> WORK INSTRUCTIONS: Beginning at whichever line contains "mret EBADF else", reproduce each line of the records below word for word, ending with the last, and add nothing.

───── DATA FOR REVIEW

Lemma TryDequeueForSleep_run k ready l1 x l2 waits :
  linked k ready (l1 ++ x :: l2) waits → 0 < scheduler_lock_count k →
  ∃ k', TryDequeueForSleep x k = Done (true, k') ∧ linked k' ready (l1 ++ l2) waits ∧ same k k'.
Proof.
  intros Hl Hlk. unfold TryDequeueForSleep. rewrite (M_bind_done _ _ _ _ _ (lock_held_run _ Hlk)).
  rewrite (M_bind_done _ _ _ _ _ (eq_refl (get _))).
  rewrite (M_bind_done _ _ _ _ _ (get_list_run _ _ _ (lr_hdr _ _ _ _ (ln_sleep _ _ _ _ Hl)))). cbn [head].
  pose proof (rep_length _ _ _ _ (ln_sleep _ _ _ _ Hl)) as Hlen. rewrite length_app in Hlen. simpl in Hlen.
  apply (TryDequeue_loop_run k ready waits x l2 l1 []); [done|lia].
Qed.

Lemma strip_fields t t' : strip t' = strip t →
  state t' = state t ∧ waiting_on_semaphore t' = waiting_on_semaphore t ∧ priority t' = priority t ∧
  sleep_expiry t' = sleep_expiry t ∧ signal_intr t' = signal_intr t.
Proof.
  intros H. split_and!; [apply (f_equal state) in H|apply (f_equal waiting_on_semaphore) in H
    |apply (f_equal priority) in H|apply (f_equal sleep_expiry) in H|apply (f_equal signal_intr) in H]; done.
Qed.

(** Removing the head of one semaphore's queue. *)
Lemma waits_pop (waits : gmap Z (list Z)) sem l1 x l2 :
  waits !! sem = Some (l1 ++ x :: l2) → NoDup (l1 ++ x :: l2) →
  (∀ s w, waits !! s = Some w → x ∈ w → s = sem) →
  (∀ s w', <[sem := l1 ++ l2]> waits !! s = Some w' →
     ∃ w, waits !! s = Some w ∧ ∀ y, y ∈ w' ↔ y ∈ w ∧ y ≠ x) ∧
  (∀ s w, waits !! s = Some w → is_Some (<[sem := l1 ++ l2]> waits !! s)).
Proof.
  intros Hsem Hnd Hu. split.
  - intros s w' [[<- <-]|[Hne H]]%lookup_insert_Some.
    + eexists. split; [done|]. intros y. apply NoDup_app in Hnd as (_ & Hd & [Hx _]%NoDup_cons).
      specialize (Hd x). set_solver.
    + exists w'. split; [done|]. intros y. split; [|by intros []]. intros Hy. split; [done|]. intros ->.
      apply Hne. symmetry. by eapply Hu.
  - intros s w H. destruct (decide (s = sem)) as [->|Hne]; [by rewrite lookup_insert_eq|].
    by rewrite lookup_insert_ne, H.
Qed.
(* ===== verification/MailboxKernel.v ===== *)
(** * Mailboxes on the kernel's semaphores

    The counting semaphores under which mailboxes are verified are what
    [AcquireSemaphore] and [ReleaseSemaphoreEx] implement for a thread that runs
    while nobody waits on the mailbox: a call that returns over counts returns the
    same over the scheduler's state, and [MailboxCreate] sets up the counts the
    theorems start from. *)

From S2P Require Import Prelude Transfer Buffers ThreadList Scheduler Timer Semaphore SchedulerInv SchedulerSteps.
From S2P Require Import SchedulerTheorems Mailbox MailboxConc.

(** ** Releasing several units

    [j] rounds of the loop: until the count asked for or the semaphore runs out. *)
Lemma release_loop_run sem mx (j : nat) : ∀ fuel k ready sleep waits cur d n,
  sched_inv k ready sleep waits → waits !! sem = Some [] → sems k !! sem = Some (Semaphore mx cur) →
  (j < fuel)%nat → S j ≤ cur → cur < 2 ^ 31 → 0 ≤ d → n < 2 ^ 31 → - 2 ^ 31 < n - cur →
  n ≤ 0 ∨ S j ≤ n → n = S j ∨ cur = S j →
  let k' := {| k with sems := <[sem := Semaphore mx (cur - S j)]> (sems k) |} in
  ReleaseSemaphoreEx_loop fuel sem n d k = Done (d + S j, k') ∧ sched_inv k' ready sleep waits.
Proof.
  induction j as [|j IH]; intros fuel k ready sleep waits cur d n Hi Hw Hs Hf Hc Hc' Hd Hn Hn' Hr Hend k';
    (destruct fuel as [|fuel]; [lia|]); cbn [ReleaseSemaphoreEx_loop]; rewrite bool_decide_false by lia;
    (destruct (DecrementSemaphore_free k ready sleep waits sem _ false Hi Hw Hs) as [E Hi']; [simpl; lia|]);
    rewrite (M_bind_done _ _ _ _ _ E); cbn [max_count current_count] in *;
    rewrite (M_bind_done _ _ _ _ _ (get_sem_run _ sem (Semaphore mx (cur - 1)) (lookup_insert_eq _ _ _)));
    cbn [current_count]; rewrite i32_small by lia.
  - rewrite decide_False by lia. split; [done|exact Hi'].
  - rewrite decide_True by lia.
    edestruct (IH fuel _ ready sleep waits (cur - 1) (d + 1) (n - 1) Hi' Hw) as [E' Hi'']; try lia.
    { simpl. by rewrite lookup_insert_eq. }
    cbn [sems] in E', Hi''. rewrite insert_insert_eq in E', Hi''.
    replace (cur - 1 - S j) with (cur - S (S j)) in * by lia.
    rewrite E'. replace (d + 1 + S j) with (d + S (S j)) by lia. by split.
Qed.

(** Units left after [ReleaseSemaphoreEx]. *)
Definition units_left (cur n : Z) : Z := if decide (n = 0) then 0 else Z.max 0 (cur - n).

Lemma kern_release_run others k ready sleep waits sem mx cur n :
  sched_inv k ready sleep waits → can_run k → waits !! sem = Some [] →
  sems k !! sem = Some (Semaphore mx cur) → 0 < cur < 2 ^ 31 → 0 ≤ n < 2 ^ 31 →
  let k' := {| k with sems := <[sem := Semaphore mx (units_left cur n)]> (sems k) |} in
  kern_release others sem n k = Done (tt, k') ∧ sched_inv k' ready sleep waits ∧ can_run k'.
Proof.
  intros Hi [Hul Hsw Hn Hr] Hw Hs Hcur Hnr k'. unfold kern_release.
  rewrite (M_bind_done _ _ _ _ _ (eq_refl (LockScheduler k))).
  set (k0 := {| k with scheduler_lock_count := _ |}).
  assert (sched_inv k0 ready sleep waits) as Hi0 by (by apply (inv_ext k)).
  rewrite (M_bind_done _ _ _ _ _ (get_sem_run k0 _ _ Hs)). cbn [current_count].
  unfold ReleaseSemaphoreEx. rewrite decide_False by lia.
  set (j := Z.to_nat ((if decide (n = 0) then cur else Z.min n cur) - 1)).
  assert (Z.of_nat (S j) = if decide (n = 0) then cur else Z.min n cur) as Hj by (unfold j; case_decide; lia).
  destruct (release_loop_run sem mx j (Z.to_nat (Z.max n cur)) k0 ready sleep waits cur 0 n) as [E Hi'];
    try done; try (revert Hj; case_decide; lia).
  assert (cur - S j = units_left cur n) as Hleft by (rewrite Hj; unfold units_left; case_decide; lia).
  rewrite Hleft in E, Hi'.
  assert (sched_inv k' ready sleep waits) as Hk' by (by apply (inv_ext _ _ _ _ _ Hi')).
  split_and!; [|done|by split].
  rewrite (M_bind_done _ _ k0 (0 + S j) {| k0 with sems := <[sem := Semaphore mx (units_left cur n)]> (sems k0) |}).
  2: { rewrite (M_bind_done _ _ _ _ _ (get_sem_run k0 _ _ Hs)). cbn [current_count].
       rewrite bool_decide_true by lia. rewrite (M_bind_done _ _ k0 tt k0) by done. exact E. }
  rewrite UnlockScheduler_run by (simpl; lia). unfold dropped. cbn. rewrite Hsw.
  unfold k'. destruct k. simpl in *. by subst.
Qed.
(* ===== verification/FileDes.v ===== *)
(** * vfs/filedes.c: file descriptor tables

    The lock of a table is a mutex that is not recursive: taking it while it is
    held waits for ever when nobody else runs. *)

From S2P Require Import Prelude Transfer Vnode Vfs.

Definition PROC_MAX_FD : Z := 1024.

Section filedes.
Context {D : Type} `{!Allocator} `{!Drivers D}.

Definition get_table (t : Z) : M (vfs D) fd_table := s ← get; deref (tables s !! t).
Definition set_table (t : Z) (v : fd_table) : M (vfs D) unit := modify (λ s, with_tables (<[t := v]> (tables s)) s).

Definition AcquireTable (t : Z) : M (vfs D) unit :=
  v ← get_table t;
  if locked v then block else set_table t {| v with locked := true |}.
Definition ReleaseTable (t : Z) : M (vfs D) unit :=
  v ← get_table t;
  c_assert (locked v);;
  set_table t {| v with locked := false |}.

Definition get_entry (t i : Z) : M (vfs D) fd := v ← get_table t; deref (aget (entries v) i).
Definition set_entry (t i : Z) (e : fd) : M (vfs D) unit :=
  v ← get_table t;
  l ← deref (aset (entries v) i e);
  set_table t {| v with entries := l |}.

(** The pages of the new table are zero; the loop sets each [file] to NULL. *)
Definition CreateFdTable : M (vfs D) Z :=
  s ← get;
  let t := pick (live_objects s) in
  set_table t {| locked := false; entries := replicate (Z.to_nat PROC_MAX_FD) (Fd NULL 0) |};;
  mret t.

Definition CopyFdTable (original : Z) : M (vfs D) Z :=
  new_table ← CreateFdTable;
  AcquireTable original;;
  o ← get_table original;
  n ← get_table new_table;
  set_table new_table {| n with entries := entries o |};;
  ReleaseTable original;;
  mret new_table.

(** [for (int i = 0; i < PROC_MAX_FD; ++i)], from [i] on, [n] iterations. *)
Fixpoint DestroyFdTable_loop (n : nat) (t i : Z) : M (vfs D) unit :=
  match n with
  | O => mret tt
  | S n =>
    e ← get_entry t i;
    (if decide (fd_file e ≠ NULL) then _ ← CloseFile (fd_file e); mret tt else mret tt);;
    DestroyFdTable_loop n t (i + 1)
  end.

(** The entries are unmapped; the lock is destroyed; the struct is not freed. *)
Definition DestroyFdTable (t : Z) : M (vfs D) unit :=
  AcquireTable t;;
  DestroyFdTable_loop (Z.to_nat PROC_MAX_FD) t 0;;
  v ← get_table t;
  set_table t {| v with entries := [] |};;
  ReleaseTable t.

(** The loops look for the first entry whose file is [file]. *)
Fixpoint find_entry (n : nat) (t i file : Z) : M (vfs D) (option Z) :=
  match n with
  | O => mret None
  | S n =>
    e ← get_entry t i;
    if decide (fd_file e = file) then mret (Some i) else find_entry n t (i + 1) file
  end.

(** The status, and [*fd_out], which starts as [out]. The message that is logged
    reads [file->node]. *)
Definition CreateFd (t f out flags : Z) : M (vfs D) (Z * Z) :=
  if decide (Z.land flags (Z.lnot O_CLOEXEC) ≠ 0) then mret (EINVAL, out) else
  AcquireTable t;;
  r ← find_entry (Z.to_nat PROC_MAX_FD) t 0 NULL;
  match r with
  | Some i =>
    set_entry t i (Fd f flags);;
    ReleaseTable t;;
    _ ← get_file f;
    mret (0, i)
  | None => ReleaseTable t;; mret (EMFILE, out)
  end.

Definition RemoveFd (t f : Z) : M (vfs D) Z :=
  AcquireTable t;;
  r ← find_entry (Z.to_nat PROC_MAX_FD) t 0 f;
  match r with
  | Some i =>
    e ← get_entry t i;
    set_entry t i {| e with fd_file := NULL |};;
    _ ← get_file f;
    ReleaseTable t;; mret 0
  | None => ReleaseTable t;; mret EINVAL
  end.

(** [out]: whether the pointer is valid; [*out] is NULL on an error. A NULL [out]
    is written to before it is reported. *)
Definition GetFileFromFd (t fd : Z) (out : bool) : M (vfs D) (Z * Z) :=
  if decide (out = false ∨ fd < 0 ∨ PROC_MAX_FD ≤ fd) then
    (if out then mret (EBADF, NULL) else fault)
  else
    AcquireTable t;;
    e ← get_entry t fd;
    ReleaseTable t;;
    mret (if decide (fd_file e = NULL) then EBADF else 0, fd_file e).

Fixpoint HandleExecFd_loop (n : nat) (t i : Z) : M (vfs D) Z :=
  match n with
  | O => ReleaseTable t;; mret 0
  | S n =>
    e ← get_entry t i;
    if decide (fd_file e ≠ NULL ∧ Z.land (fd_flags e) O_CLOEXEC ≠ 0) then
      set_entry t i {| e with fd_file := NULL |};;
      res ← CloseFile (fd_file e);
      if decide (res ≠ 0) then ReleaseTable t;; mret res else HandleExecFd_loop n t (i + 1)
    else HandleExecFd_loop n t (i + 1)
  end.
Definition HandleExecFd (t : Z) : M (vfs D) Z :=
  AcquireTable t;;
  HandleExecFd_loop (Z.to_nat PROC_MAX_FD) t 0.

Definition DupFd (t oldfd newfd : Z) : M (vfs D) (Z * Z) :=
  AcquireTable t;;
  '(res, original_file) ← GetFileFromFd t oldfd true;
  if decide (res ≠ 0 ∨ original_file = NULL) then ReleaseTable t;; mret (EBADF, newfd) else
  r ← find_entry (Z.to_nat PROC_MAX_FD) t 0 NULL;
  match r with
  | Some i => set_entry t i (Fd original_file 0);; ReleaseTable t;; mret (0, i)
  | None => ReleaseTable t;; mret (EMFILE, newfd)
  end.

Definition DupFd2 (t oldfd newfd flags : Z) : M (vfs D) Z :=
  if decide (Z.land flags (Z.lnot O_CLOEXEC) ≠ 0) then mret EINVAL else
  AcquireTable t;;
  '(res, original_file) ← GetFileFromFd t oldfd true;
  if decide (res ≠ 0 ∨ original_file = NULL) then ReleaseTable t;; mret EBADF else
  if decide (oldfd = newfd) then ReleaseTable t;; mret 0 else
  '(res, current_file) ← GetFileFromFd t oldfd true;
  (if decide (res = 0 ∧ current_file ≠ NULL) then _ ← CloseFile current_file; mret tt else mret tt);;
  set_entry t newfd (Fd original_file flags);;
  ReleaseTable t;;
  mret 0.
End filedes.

──────────

> ANSWER TO THE EXERCISE:
  if decide (res ≠ 0 ∨ original_file = NULL) then ReleaseTable t;; mret EBADF else
  if decide (oldfd = newfd) then ReleaseTable t;; mret 0 else
  '(res, current_file) ← GetFileFromFd t oldfd true;
  (if decide (res = 0 ∧ current_file ≠ NULL) then _ ← CloseFile current_file; mret tt else mret tt);;
  set_entry t newfd (Fd original_file flags);;
  ReleaseTable t;;
  mret 0.
End filedes.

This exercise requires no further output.